そして、一度切れた堪忍袋の尾が再び結ばれることはなく、堰を切ったように
「“欲しいモノがあったら差し上げます”って、こっちは好意で言ったのに、人の家のズカズカ上がり込んで、まさか、こんな泥棒みたいなマネされるとは思ってなかったわよ!」
「貴女達にあげるくらいなら捨てたほうがマシ!あげるモノは何もないから、今 手に持ってるもの置いて、さっさと出てってちょうだい!!」
「早く!早く!!出てって!!!」
と、まくし立てた。

もともと、近隣女性達は相当な図々しさを持っているわけで、普段なら言い返してきただろう。
しかし、依頼者女性の怒りと威勢は、それを凌駕しており、近隣女性達は顔を引きつらせ、無言で立ち尽くすのみ。
突然の出来事を受け止めきれなかったのだろう、四人は慰め合うようにキョロキョロとお互いに引きつった顔を見合わせながら、スゴスゴと玄関へ引き下がり、これまた何の挨拶もなく消えていった。


作業の日。
依頼者女性は現地に呼ばず、鍵だけ預かって作業に臨んだ。
“嫌がらせをされるかも”といった警戒感をもって。
ただ、こちら側には、後ろめたいことや落ち度はない。
何かされたら堂々と対抗する意思をもって、粛々と作業を進めた。
が、結局、何も起こらず 作業はスムーズに終わった。
さすがに、そこまでの図々しさは持ち合わせていなかったよう。
近隣女性達は物陰からこちらを伺っていたのかもしれなかったけど、良心の呵責というものを少しは味わったのか、誰一人出てくることはなかった。

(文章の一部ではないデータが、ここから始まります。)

(* ===== verification/TpServer.v ===== *)
(** * Test point manager ([src/gds/testpoint_server.c])

    Clients ask for test points and excitations by number.  The server keeps, for
    each of the four interfaces, a table of 64 slots with the number in it and
    who uses it, and once a second writes the numbers to the shared memory, where
    the front end and the waveform generators read them.

    - [tpUsage_t], [tpEntry_t], [tpClient_t] and the state [Server];
    - the calls [requesttp_1_svc], [cleartp_1_svc], [keepalive_1_svc], with
      [setPreselect];
    - the scheduled tasks [cleanupTestpoints] and [updateTestpoints].

    The server's mutex is one of the default kind: a thread that takes it twice
    waits for ever, which is the result [None].  A call is one step; [Env] has
    what it reads besides: the clock, at each entry of a list and at the end, the
    data rate of the front end, and whether [malloc] gets its memory. *)
From stdpp Require Import gmap strings.
From S2P Require Import Prelude Rm Awg.
Import Rm.
Local Open Scope Z_scope.

Module TpServer.

Local Abbreviation s64 := (swrap 64).

Definition _TP_MAX_USER : nat := 1000.
Definition _KEEPALIVE_TIMEOUT : Z := 60.
Definition _KEEP_AROUND : Z := 240.
Definition _CHNNAME_SIZE : nat := 60.
Definition TP_HIGHEST_INDEX : Z := 60000.
Definition TP_MAX_PRESELECT : nat := 20.
Definition _TP_CLEAR_ALL : Z := 65535.
Definition TESTPOINT_UPDATE_EPOCH : Z := 8.
Definition _ONESEC : Z := 1000000000.
Definition _EPOCH : Z := Z.quot _ONESEC 16.

(** ** State *)
Record tpUsage_t := mkUse { reqTime : Z; timeout : Z; clntId : Z }.

(** [users] holds the first [inUse] entries of the array. *)
Record tpEntry_t := mkEntry { id : Z; users : list tpUsage_t; name : string }.
Definition inUse (e : tpEntry_t) : nat := length (users e).
Definition zero_entry : tpEntry_t := mkEntry 0 [] "".
#[export] Instance entry_inhabited : Inhabited tpEntry_t := populate zero_entry.

Record tpClient_t := mkClient { cvalid : Z; lastTime : Z }.

(** [tpNode], [tpclnts] and [tpclntID]; [tplookup] has the channel names of the
    test points of the node. *)
Record Server := mkServer {
  valid : bool;
  node : Z;
  preselect : list Z;
  indx : list (list tpEntry_t);
  tplookup : gmap Z string;
  tpclnts : list tpClient_t;
  tpclntID : Z
}.
Definition set_indx (l : list (list tpEntry_t)) (s : Server) : Server :=
  mkServer (valid s) (node s) (preselect s) l (tplookup s) (tpclnts s) (tpclntID s).
Definition set_clients (c : list tpClient_t) (n : Z) (s : Server) : Server :=
  mkServer (valid s) (node s) (preselect s) (indx s) (tplookup s) c n.
Definition set_entry (iface j : nat) (e : tpEntry_t) (s : Server) : Server :=
  set_indx (alter <[j := e]> iface (indx s)) s.
Definition empty_index : list (list tpEntry_t) := replicate TP_MAX_INTERFACE (replicate TP_MAX_INDEX zero_entry).

(** [initTestpointServer], and [testpoint_server] when the node has been found. *)
Definition initTestpointServer : Server :=
  mkServer false 0 (replicate TP_MAX_PRESELECT 0) empty_index ∅ (replicate _TP_MAX_USER (mkClient 0 0)) (Z.of_nat _TP_MAX_USER + 1).
Definition found_node (n : Z) (presel : list Z) (channels : gmap Z string) (s : Server) : Server :=
  mkServer true n ((λ p, if (0 <? p) && (p <? TP_HIGHEST_INDEX) then p else 0) <$> presel) empty_index channels
    (tpclnts s) (tpclntID s).

(** What a call reads. *)
Record Env := mkEnv {
  clock : nat → Z; after : Z; curDaqBlockSize : Z; sys_freq_mult : Z; memory : bool
}.

(** [resultRequestTP_r], with what it holds before the call. *)
Record resultRequestTP_r := mkRes { status : Z; rtime : Z; repoch : Z }.

(** [MUTEX_GET (servermux)] by a thread that holds the mutex already or not. *)
Definition MUTEX_GET (held : bool) : option unit := if held then None else Some tt.

(** ** Requests *)
Definition bad_call (s : Server) (cid n : Z) : bool :=
  (cid <? 0) || (n <? 0) || (TP_MAX_NODE <=? n) || negb (valid s) || negb (node s =? n).

Definition tp_interface (tp : Z) : Z :=
  let i := Awg.TP_ID_TO_INTERFACE tp in if i =? Awg.TP_DAC_INTERFACE then Awg.TP_LSC_EX_INTERFACE else i.
Definition in_range (i : Z) : bool := (0 <=? i) && (i <? Z.of_nat TP_MAX_INTERFACE).
(** The interface and the name of a test point of the list the loops do not skip. *)
Definition eligible (s : Server) (tp : Z) : option (nat * string) :=
  if (tp <=? 0) || (TP_HIGHEST_INDEX <=? tp) then None
  else
    n ← (tplookup s !! tp);
    if in_range (tp_interface tp) then Some (Z.to_nat (tp_interface tp), n) else None.

(** The search of a table: the first empty slot seen, and how it ended. *)
Inductive Ended := Listed (j : nat) | Crowded | Unlisted.
Fixpoint scan (l : list tpEntry_t) (j : nat) (tp : Z) (k : option nat) : option nat * Ended :=
  match l with
  | [] => (k, Unlisted)
  | e :: l =>
      if id e =? tp then (k, if (inUse e <? _TP_MAX_USER)%nat then Listed j else Crowded)
      else scan l (S j) tp (match k with None => if id e =? 0 then Some j else None | Some _ => k end)
  end.
Definition table (s : Server) (iface : nat) : list tpEntry_t :=
  take (TP_INTERFACE_TO_INDEX_LEN (Z.of_nat iface)) (indx s !!! iface).
Definition search (s : Server) (iface : nat) (tp : Z) : option nat * Ended := scan (table s iface) 0 tp None.

(** The projected number of test points. *)
Fixpoint count_new (s : Server) (tps : list Z) : Z :=
  match tps with
  | [] => 0
  | tp :: tps =>
      match eligible s tp with
      | Some (iface, _) => match (search s iface tp).1 with Some _ => 1 | None => 0 end + count_new s tps
      | None => count_new s tps
      end
  end.
Definition active (l : list tpEntry_t) : list tpEntry_t := filter (λ e, id e ≠ 0) l.
Definition count_active (s : Server) : Z :=
  foldr (λ i n, Z.of_nat (length (active (table s i))) + n) 0 (seq 0 TP_MAX_INTERFACE).
Definition projDaqSize (e : Env) (s : Server) (tps : list Z) : Z :=
  u32 ((count_new s tps + count_active s) * 4 * 16384 * sys_freq_mult e + curDaqBlockSize e).

Definition trunc_name (n : string) : string := String.substring 0 (_CHNNAME_SIZE - 1) n.
Definition add_user (u : tpUsage_t) (e : tpEntry_t) : tpEntry_t := mkEntry (id e) (users e ++ [u]) (name e).
(** One test point: the new state, or [None] when there is no room. *)
Definition request_one (u : tpUsage_t) (s : Server) (tp : Z) : option Server :=
  match eligible s tp with
  | None => Some s
  | Some (iface, n) =>
      match search s iface tp with
      | (_, Listed j) => Some (set_entry iface j (add_user u ((indx s !!! iface) !!! j)) s)
      | (_, Crowded) => None
      | (None, Unlisted) => None
      | (Some k, Unlisted) => Some (set_entry iface k (mkEntry tp [u] (trunc_name n)) s)
      end
  end.
(** The loop; the index of the test point there was no room for. *)
Fixpoint request_loop (use : nat → tpUsage_t) (i : nat) (tps : list Z) (s : Server) : Server * option nat :=
  match tps with
  | [] => (s, None)
  | tp :: tps =>
      match request_one (use i) s tp with
      | Some s => request_loop use (S i) tps s
      | None => (s, Some i)
      end
  end.

Definition activation (now : Z) : Z :=
  u64 (let t := Z.quot now _ONESEC + 1 in
       if TESTPOINT_UPDATE_EPOCH <=? Z.quot (Z.rem now _ONESEC) _EPOCH then t + 1 else t).

(** After a failure the call clears what it was asked for, through
    [cleartp_1_svc], with the mutex in its hands. *)
Definition requesttp_1_svc (e : Env) (s : Server) (cid n : Z) (tps : list Z) (tmo : Z) (r : resultRequestTP_r)
  : option (Server * resultRequestTP_r) :=
  if bad_call s cid n then Some (s, mkRes (-2) (rtime r) (repoch r))
  else
    _ ← (MUTEX_GET false);
    if DAQ_DCU_SIZE <? projDaqSize e s tps then Some (s, mkRes 0 (rtime r) (repoch r))
    else
      let '(s, full) := request_loop (λ i, mkUse (clock e i) tmo cid) 0 tps s in
      let st := match full with None => 0 | Some i => - (Z.of_nat i + 1) end in
      _ ← (if (st <? 0) && memory e then MUTEX_GET true else Some tt);
      Some (s, mkRes st (activation (after e)) 0).

Definition preselected (s : Server) : list Z := filter (λ p, 0 < p) (preselect s).
Definition setPreselect (e : Env) (n : Z) (s : Server) : option Server :=
  if decide (preselected s = []) then Some s
  else fst <$> requesttp_1_svc e s 0x7fffffff n (preselected s) 0 (mkRes 0 0 0).

(** ** Releases *)
(** The user that goes: the first one of the client without a time limit. *)
Definition held_by (cid : Z) (u : tpUsage_t) : bool := (clntId u =? cid) && (timeout u <=? 0).
Fixpoint drop_user (cid : Z) (us : list tpUsage_t) : list tpUsage_t :=
  match us with
  | [] => []
  | u :: us => if held_by cid u then us else u :: drop_user cid us
  end.
Definition with_users (us : list tpUsage_t) (e : tpEntry_t) : tpEntry_t :=
  mkEntry (match us with [] => 0 | _ => id e end) us (name e).
Definition release_user (cid : Z) (e : tpEntry_t) : tpEntry_t :=
  if existsb (held_by cid) (users e) then with_users (drop_user cid (users e)) e else e.
Fixpoint find_id (tp : Z) (l : list tpEntry_t) (j : nat) : option nat :=
  match l with
  | [] => None
  | e :: l => if id e =? tp then Some j else find_id tp l (S j)
  end.
Definition clear_one (cid tp : Z) (s : Server) : Server :=
  if in_range (tp_interface tp) then
    let iface := Z.to_nat (tp_interface tp) in
    match find_id tp (table s iface) 0 with
    | Some j => set_entry iface j (release_user cid ((indx s !!! iface) !!! j)) s
    | None => s
    end
  else s.
(** The loop, and whether all test points were cleared. *)
Fixpoint clear_loop (cid : Z) (tps : list Z) (s : Server) : Server * bool :=
  match tps with
  | [] => (s, false)
  | tp :: tps =>
      if tp =? _TP_CLEAR_ALL then (set_indx empty_index s, true) else clear_loop cid tps (clear_one cid tp s)
  end.
Definition cleartp_1_svc (e : Env) (held : bool) (s : Server) (cid n : Z) (tps : list Z) : option (Server * Z) :=
  if bad_call s cid n then Some (s, -2)
  else
    _ ← (MUTEX_GET held);
    let '(s, all) := clear_loop cid tps s in
    s ← (if (all : bool) then setPreselect e n s else Some s);
    Some (s, 0).

(** ** Clients *)
Fixpoint free_client (l : list tpClient_t) (i : nat) : option nat :=
  match l with
  | [] => None
  | c :: l => if cvalid c =? 0 then Some i else free_client l (S i)
  end.
Definition keepalive_1_svc (now : Z) (s : Server) (cid : Z) : Server * Z :=
  if cid <? -1 then (set_clients (tpclnts s) (s32 (tpclntID s + 1)) s, tpclntID s)
  else if cid <? 0 then
    match free_client (tpclnts s) 0 with
    | Some i => (set_clients (<[i := mkClient 1 now]> (tpclnts s)) (tpclntID s) s, Z.of_nat i)
    | None => (s, -1)
    end
  else
    match tpclnts s !! Z.to_nat cid with
    | Some c =>
        if cvalid c =? 0 then (s, -1)
        else (set_clients (<[Z.to_nat cid := mkClient (cvalid c) now]> (tpclnts s)) (tpclntID s) s, cid)
    | None => (s, -1)
    end.

(** ** Garbage collection *)
Definition over (t : Z) (u : tpUsage_t) : bool := (0 <? timeout u) && (s64 (reqTime u + timeout u) <? t).
(** The loop over the users of a test point; what moves up into the place of a
    user who goes is not looked at. *)
Fixpoint clean_users (t : Z) (us : list tpUsage_t) : list tpUsage_t :=
  match us with
  | [] => []
  | u :: us =>
      if over t u then match us with [] => [] | v :: us => v :: clean_users t us end else u :: clean_users t us
  end.
Definition clean_entry (t : Z) (e : tpEntry_t) : tpEntry_t :=
  if id e =? 0 then e else with_users (clean_users t (users e)) e.
Definition clean_client (t : Z) (c : tpClient_t) : tpClient_t :=
  if negb (cvalid c =? 0) && (s64 (lastTime c + _KEEPALIVE_TIMEOUT * _ONESEC) <? t) then
    mkClient (if _KEEP_AROUND <? cvalid c + 1 then 0 else cvalid c + 1) (lastTime c)
  else c.
Definition cleanupTestpoints (time epoch : Z) (s : Server) : Server :=
  let t := s64 (s64 time * _ONESEC + epoch * _EPOCH) in
  let s := if valid s then set_indx ((λ l : list tpEntry_t, clean_entry t <$> l) <$> indx s) s else s in
  set_clients (clean_client t <$> tpclnts s) (tpclntID s) s.

(** ** Publication *)
Section update.
Context {F : Type}.

(** One interface: its index goes to the shared memory. *)
Definition update_one (s : Server) (j : nat) (rm : Rm F) : Rm F :=
  let tp := (λ e, WInt (if id e =? 0 then 0 else id e)) <$> table s j in
  let addr := TP_NODE_INTERFACE_TO_INDEX_OFFSET (Z.of_nat j) in
  if (length tp =? 0)%nat || (addr <=? 0) then rm else (rmWrite rm 0 tp addr).1.
Definition updateTestpoints (s : Server) (rm : Rm F) : Rm F :=
  if valid s then foldl (λ rm j, update_one s j rm) rm (seq 0 TP_MAX_INTERFACE) else rm.
End update.

End TpServer.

ただ、近隣女性達は、依頼者女性の悪口に花を咲かせたに違いない。
「親しい間柄」と言っていた故人のことまで悪く言ったかもしれない。
自分で自分の人格を下げていることにも気づかずに。
ただ、それは、もはや 依頼者女性にも故人にも関係のないこと。
取るに足らない「勝手に言わせとけ!」の類の話だ。

しかし、近隣女性達に嫌悪感を抱くだけに終始してしまっては、私も同類。
彼女達を反面教師にして学ぶべきことはあると思う。
本音と建前を駆使し、上手に人と接しているつもりの私でも、自分の気づかないところで悪評をかい、意外な人に嫌われているかもしれないのだから。


好感をもたれる人間になるためには、自分に自信を持たなければならない。
しかし、過信してはならない。
良好な人間関係をつくるには、自分なりの正義を持たなければならない。
しかし、それを過信してはならない。
“自分が正しいとはかぎらない”という謙虚さと“自分は正しい”という図々しさ、その両方を組み立てて自分に厳しく人に優しい自分をつくり上げることが大切。

幸せになることに図々しくあろう。
しかし、自分だけの幸せのために図々しくあってはいけない。
生きることに図々しくあろう。
しかし、自分だけが生きることに図々しくあってはいけない。
「自分さえよければいい」という価値観に、人と人との間に生まれるはずの愛・情・絆は生まれない。
そして、それらがなければ、生まれてきたことの目的、生きることの意味、死んでいくことの理由・・・・・つまり、人がつかめるはずの栄光が現れてこないのだから。